The Charity Guide has provided a list worth reviewing for all people involved with teens:

  • Volunteer to help organize a fun, alcohol-free post-prom party at your local high school.

  • Write a letter to local supermarkets and liquor stores stating that you will not patronize any establishment caught selling liquor to minors. Get as many people as you can to sign the petition.

  • If you or someone you love has been affected by a drunk-driving accident, share your story to inspire others.

  • E-mail the the Jacqui Saburido story — in poster, PowerPoint or video format — to every health education teacher in your area. (Caution: Jacqui Saburido was severely disfigured when struck by a drunk driver. The images are disturbing.)

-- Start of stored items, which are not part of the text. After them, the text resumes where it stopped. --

(* ===== verification/Client.v ===== *)
(** * Clients

    A client of the group, [src/replication/client.go]: it registers a session,
    has at most one request in flight, sends it to the primary and a random
    backup and again when its timer fires, accepts the reply that answers it,
    and gives up when it is evicted.  The frame pool and the clock are answers
    of the environment, the messages and the events a log. *)

From S2P Require Import Prelude Records Bytes Arith Checksum Header Validation Config Ewah Clock Random Timers RepairBudget Reconfiguration.
From S2P Require Import Sessions Storage Checkpoint Superblock Wal WalRecovery Replica.

Inductive client_error :=
| ErrClientState
| ErrRequestInFlight
| ErrClientBodyTooLarge
| ClientInvalidConfiguration
| ClientFramePoolEmpty
| ClientFrameTooLarge
| ClientFrameEncoding
| ClientTimeout
| ClientEntropy.

Inductive ClientState := ClientUnregistered | ClientRegistered | ClientEvicted | ClientClosed.

#[export] Instance ClientState_eq_dec : EqDecision ClientState.
Proof. solve_decision. Defined.

(** The calls of [ClientEvents]. *)
Inductive ClientEvent :=
| ReplyEvent (operation request : Z) (body : list byte)
| EvictedEvent (reason : Z).

Module ClientConfig.
Record t := mk {
  Group : list byte;
  ID : list byte;
  Release : Z;
  ActiveCount : Z;
  MessageSizeMax : Z;
  Process : ProcessConfig;
}.
End ClientConfig.
Abbreviation ClientConfig := ClientConfig.t.

Module clientInflight.
Record t := mk { frame : list byte; header : Header; checksum : list byte; request : Z; operation : Z }.
End clientInflight.
Abbreviation clientInflight := clientInflight.t.

(** [inflight] is absent when there is no frame; [pool] and [samples] are what
    the frame pool and the clock will answer. *)
Module Client.
Record t := mk {
  config : ClientConfig;
  random : DeterministicRandom;
  state : ClientState;
  view : Z;
  session : Z;
  next : Z;
  parent : list byte;
  batchLimit : Z;
  inflight : option clientInflight;
  request : Timeout;
  ping : Timeout;
  lastPing : Z;
  rtt : list Z;
  rttValid : Z;
  pool : list bool;
  samples : list TimeSample;
  sent : list (Z * list byte);
  events : list ClientEvent;
}.
End Client.
Abbreviation Client := Client.t.
Import Client.

(** ** Construction *)

Definition validateClientProcess (process : ProcessConfig) : bool :=
  negb ((ProcessConfig.Tick process <=? 0) || (50 * Millisecond <=? ProcessConfig.Tick process))
  && negb ((ProcessConfig.InitialRTT process <? ProcessConfig.Tick process)
           || (ProcessConfig.MaximumRTT process <? ProcessConfig.InitialRTT process) || (ProcessConfig.RTTMultiplier process =? 0))
  && negb ((ProcessConfig.BackoffMin process <=? 0) || (ProcessConfig.BackoffMax process <? ProcessConfig.BackoffMin process))
  && negb (Z.quot (2 ^ 63 - 1) (ProcessConfig.RTTMultiplier process) <? ProcessConfig.InitialRTT process).

(** [entropy] is what the source delivers, [None] when it fails. *)
Definition NewClient (config : ClientConfig) (entropy : option (list byte)) (pool : list bool) (samples : list TimeSample)
    : result client_error Client :=
  if isZeroID (ClientConfig.Group config) || isZeroID (ClientConfig.ID config) || (ClientConfig.Release config =? 0)
     || (ClientConfig.ActiveCount config =? 0) || (ActiveMax <? ClientConfig.ActiveCount config)
  then Err ClientInvalidConfiguration else
  if ClientConfig.MessageSizeMax config <? HeaderSize + 256 then Err ClientInvalidConfiguration else
  let process := ClientConfig.Process config in
  if negb (validateClientProcess process) then Err ClientInvalidConfiguration else
  match entropy with
  | None => Err ClientEntropy
  | Some seed =>
      match Timeout.NewTimeout (i64 (ProcessConfig.RTTMultiplier process * ProcessConfig.InitialRTT process)) (ProcessConfig.Tick process) 0,
            Timeout.NewTimeout (30 * Second) (ProcessConfig.Tick process) 0 with
      | Ok request, Ok ping =>
          Ok (mk config (NewDeterministicRandom (getUint (slice seed 0 8))) ClientUnregistered 0 0 0 (zeros 16) 0 None request
                (Timeout.Start ping) 0 (replicate (Z.to_nat ActiveMax) 0) 0 pool samples [] [])
      | _, _ => Err ClientInvalidConfiguration
      end
  end.

(** ** Sending *)

Section client.
Implicit Types c : Client.

Definition takeFrame c : Client * bool := (c {{ pool := tail (pool c) }}, default false (head (pool c))).
Definition now c : Client * TimeSample := (c {{ samples := tail (samples c) }}, default (TimeSample.mk 0 0 false) (head (samples c))).
Definition sendTo c (replica : Z) (frame : list byte) : Client := c {{ sent := sent c ++ [(replica, frame)] }}.

(** The primary of the view the client knows and one of the backups; [fuel]
    bounds the numbers the generator may reject. *)
Definition routeRequest (fuel : nat) c (frame : list byte) : option Client :=
  let active := ClientConfig.ActiveCount (config c) in
  let primary := u32 (view c) mod active in
  let c := sendTo c primary frame in
  if active =? 1 then Some c else
  '(generator, choice) ← Uniform fuel (random c) (u8 (active - 1));
  let backup := u8 choice in
  let backup := if u8 primary <=? backup then u8 (backup + 1) else backup in
  Some (sendTo (c {{ random := generator }}) backup frame).

Definition requestHeader c (operation request : Z) : Header :=
  mkHeader (zeros 16) (zeros 16) (ClientConfig.Group (config c)) 0 0 (view c) (ClientConfig.Release (config c)) ProtocolVersion CommandRequest 0
    (write_fields (zeros CommandFieldsSize)
       [(0, parent c); (32, ClientConfig.ID (config c)); (48, putUint 8 (session c)); (64, putUint 4 request); (68, putUint 1 operation)]).

Definition send_ (fuel : nat) c (operation request : Z) (body : list byte) : option (Client * result client_error unit) :=
  if ClientConfig.MessageSizeMax (config c) <? zlen body + HeaderSize then Some (c, Err ClientFrameTooLarge) else
  let '(c, acquired) := takeFrame c in
  if negb acquired then Some (c, Err ClientFramePoolEmpty) else
  match sealed (requestHeader c operation request) body with
  | None => Some (c, Err ClientFrameEncoding)
  | Some (frame, header) =>
      let c := c {{ inflight := Some (clientInflight.mk frame header (HeaderChecksum header) request operation);
                    Client.request ::= Timeout.Start }} in
      c ← routeRequest fuel c frame;
      Some (c, Ok tt)
  end.

Definition Register (fuel : nat) c : option (Client * result client_error unit) :=
  if negb (bool_decide (state c = ClientUnregistered)) || bool_decide (is_Some (inflight c)) then Some (c, Err ErrClientState) else
  send_ fuel c OperationRegister 0 (zeros 256).

Definition Submit (fuel : nat) c (operation : Z) (body : list byte) : option (Client * result client_error unit) :=
  if negb (bool_decide (state c = ClientRegistered)) then Some (c, Err ErrClientState) else
  if bool_decide (is_Some (inflight c)) then Some (c, Err ErrRequestInFlight) else
  if batchLimit c <? zlen body then Some (c, Err ErrClientBodyTooLarge) else
  if (operation <? OperationApplicationMin) && negb (operation =? OperationNoop) && negb (operation =? OperationReconfigure)
  then Some (c, Err ErrClientState) else
  if next c =? MaxUint32 then Some (c, Err ErrClientState) else
  let c := c {{ next := u32 (next c + 1) }} in
  '(c, outcome) ← send_ fuel c operation (next c) body;
  Some (match outcome with Err _ => (c {{ next := u32 (next c - 1) }}, outcome) | Ok _ => (c, outcome) end).

(** ** Receiving *)

Definition clearInflight c : Client := c {{ Client.request ::= Timeout.Stop; inflight := None }}.

Definition notify c (event : ClientEvent) : Client := c {{ events := events c ++ [event] }}.

(** What a registration negotiates; [None] refuses the reply. *)
Definition negotiated c (body : list byte) : option Z :=
  if negb (zlen body =? 64) || negb (zeroBytes (drop 4 body)) then None else
  let limit := getUint (slice body 0 4) in
  if (limit =? 0) || (u32 (ClientConfig.MessageSizeMax (config c) - HeaderSize) <? limit) then None else Some limit.

Definition handleReply c (header : Header) (body : list byte) : Client :=
  match inflight c with
  | None => c
  | Some request =>
      if negb (Header.Release header =? ClientConfig.Release (config c)) then c else
      if negb (bool_decide (replyClient header = ClientConfig.ID (config c)))
         || negb (byteAt (Fields header) 108 =? clientInflight.operation request)
         || negb (replyRequest header =? clientInflight.request request) then c else
      if negb (bool_decide (replyRequestChecksum header = clientInflight.checksum request)) || negb (replyOp header =? replyCommit header)
      then c else
      let registered :=
        if clientInflight.operation request =? OperationRegister then
          limit ← negotiated c body;
          Some (c {{ session := replyCommit header; batchLimit := limit; state := ClientRegistered }})
        else Some c in
      match registered with
      | None => c
      | Some c =>
          let c := c {{ parent := replyContext header; view := Z.max (view c) (View header) }} in
          notify (clearInflight c) (ReplyEvent (clientInflight.operation request) (clientInflight.request request) body)
      end
  end.

Definition handleEviction c (header : Header) : Client :=
  if negb (bool_decide (slice (Fields header) 0 16 = ClientConfig.ID (config c))) || (View header <? view c) then c else
  notify (clearInflight (c {{ view := View header; state := ClientEvicted }})) (EvictedEvent (byteAt (Fields header) 127)).

Definition handleClientPong c (sender : Z) (header : Header) : Client :=
  let ping := getUint (slice (Fields header) 0 8) in
  let '(c, sample) := now c in
  if negb (ping =? lastPing c) || (TimeSample.Monotonic sample <? ping) then c else
  c {{ view := Z.max (view c) (View header);
       rtt ::= <[Z.to_nat sender := i64 (TimeSample.Monotonic sample - ping)]>;
       rttValid := Z.lor (rttValid c) (u8 (Z.shiftl 1 sender)) }}.

Definition clientContext c (sender : Z) : ValidationContext :=
  let config := config c in
  let limit := u32 (ClientConfig.MessageSizeMax config - HeaderSize) in
  ValidationContext.mk true true sender (ClientConfig.ActiveCount config) (ClientConfig.ActiveCount config) 15 1 limit limit 1 MaxUint32 1
    (ClientConfig.Group config) (ClientConfig.MessageSizeMax config).

Definition HandleFrame c (sender : Z) (frame : list byte) : Client :=
  let config := config c in
  if bool_decide (state c = ClientClosed) || (ClientConfig.ActiveCount config <=? sender) then c else
  match DecodeFrame frame (ClientConfig.Group config) (ClientConfig.MessageSizeMax config) (ClientConfig.ActiveCount config) with
  | (header, body, RejectNone) =>
      match ValidateSemantics header body (clientContext c sender) with
      | RejectNone =>
          if Command header =? CommandReply then handleReply c header body else
          if Command header =? CommandEviction then handleEviction c header else
          if Command header =? CommandClientPong then handleClientPong c sender header else c
      | _ => c
      end
  | _ => c
  end.

(** ** Time *)

Definition sendClientPing c : Client :=
  let '(c, acquired) := takeFrame c in
  if negb acquired then c else
  let '(c, sample) := now c in
  let c := c {{ lastPing := Z.max 1 (TimeSample.Monotonic sample) }} in
  let header := mkHeader (zeros 16) (zeros 16) (ClientConfig.Group (config c)) 0 0 (view c) (ClientConfig.Release (config c)) ProtocolVersion
    CommandClientPing 0
    (write_fields (zeros CommandFieldsSize) [(0, ClientConfig.ID (config c)); (16, putUint 8 (lastPing c)); (24, putUint 8 (session c))]) in
  match sealed header [] with
  | None => c
  | Some (frame, _) => fold_left (fun c member => sendTo c member frame) (seqZ 0 (ClientConfig.ActiveCount (config c))) c
  end.

(** The inner loop of the sort: [sorted] is the sorted prefix, largest first. *)
Fixpoint insertSample (value : Z) (sorted : list Z) : list Z :=
  match sorted with
  | x :: rest => if value <? x then x :: insertSample value rest else value :: sorted
  | [] => [value]
  end.

Definition rttSamples c : list Z :=
  (fun member => default 0 (rtt c !! Z.to_nat member)) <$>
    filter (fun member => Z.land (rttValid c) (u8 (Z.shiftl 1 member)) <> 0) (seqZ 0 (ClientConfig.ActiveCount (config c))).

Definition measuredRTT c : Z :=
  let samples := rttSamples c in
  if zlen samples =? 0 then ProcessConfig.InitialRTT (ClientConfig.Process (config c)) else
  default 0 (reverse (foldr insertSample [] (reverse samples)) !! Nat.div2 (length samples)).

Definition ClientTick (fuel : nat) c : option (Client * result client_error unit) :=
  if bool_decide (state c = ClientClosed) then Some (c, Err ErrClientState) else
  let '(timer, outcome) := Timeout.Tick (ping c) in
  let c := c {{ ping := timer }} in
  match outcome with
  | Err _ => Some (c, Err ClientTimeout)
  | Ok pingFired =>
      let c := if pingFired then (sendClientPing c) {{ ping ::= Timeout.Reset }} else c in
      match inflight c with
      | None => Some (c, Ok tt)
      | Some inflight =>
          let '(timer, outcome) := Timeout.Tick (Client.request c) in
          let c := c {{ Client.request := timer }} in
          match outcome with
          | Err _ => Some (c, Err ClientTimeout)
          | Ok false => Some (c, Ok tt)
          | Ok true =>
              c ← routeRequest fuel c (clientInflight.frame inflight);
              '(timer, generator, outcome) ←
                Timeout.Backoff fuel (Client.request c) (ClientConfig.Process (config c)) (measuredRTT c) (Some (random c));
              let c := c {{ Client.request := timer; random := default (random c) generator }} in
              Some (c, match outcome with Err _ => Err ClientTimeout | Ok _ => Ok tt end)
          end
      end
  end.

Definition CloseClient c : Client * result client_error unit :=
  if bool_decide (state c = ClientClosed) then (c, Ok tt) else
  if bool_decide (is_Some (inflight c)) then (c, Err ErrRequestInFlight) else
  (c {{ ping ::= Timeout.Stop; state := ClientClosed }}, Ok tt).
End client.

  • If you are the parent of a teenager, download a copy of the Mothers Against Drunk Driving (MADD) brochure "Underage Drinking: You Can Prevent It When They’re Under Your Influence." E-mail ten other parents of teenagers, encouraging them to do the same.

  • Download copies of the MADD brochure "Underage Drinking: You’re Stronger Than You Think" for every member of your church’s youth group. Include with it a copy of "The Drunk Driving Poem."

  • Download a copy of the Students Against Drunk Driving (SADD) "Contract for Life," a fair, two-way agreement in which teenagers promise to call for a safe ride home if they should find themselves in a potentially destructive situation. In return, parents agree to withhold discussion about the situation until a later, calmer time. Copy the contract for distribution at the next meeting of your local high school’s parents’ association.

The numbers of alcohol related driving deaths are to high. It’s important that we all play our role in preventing them.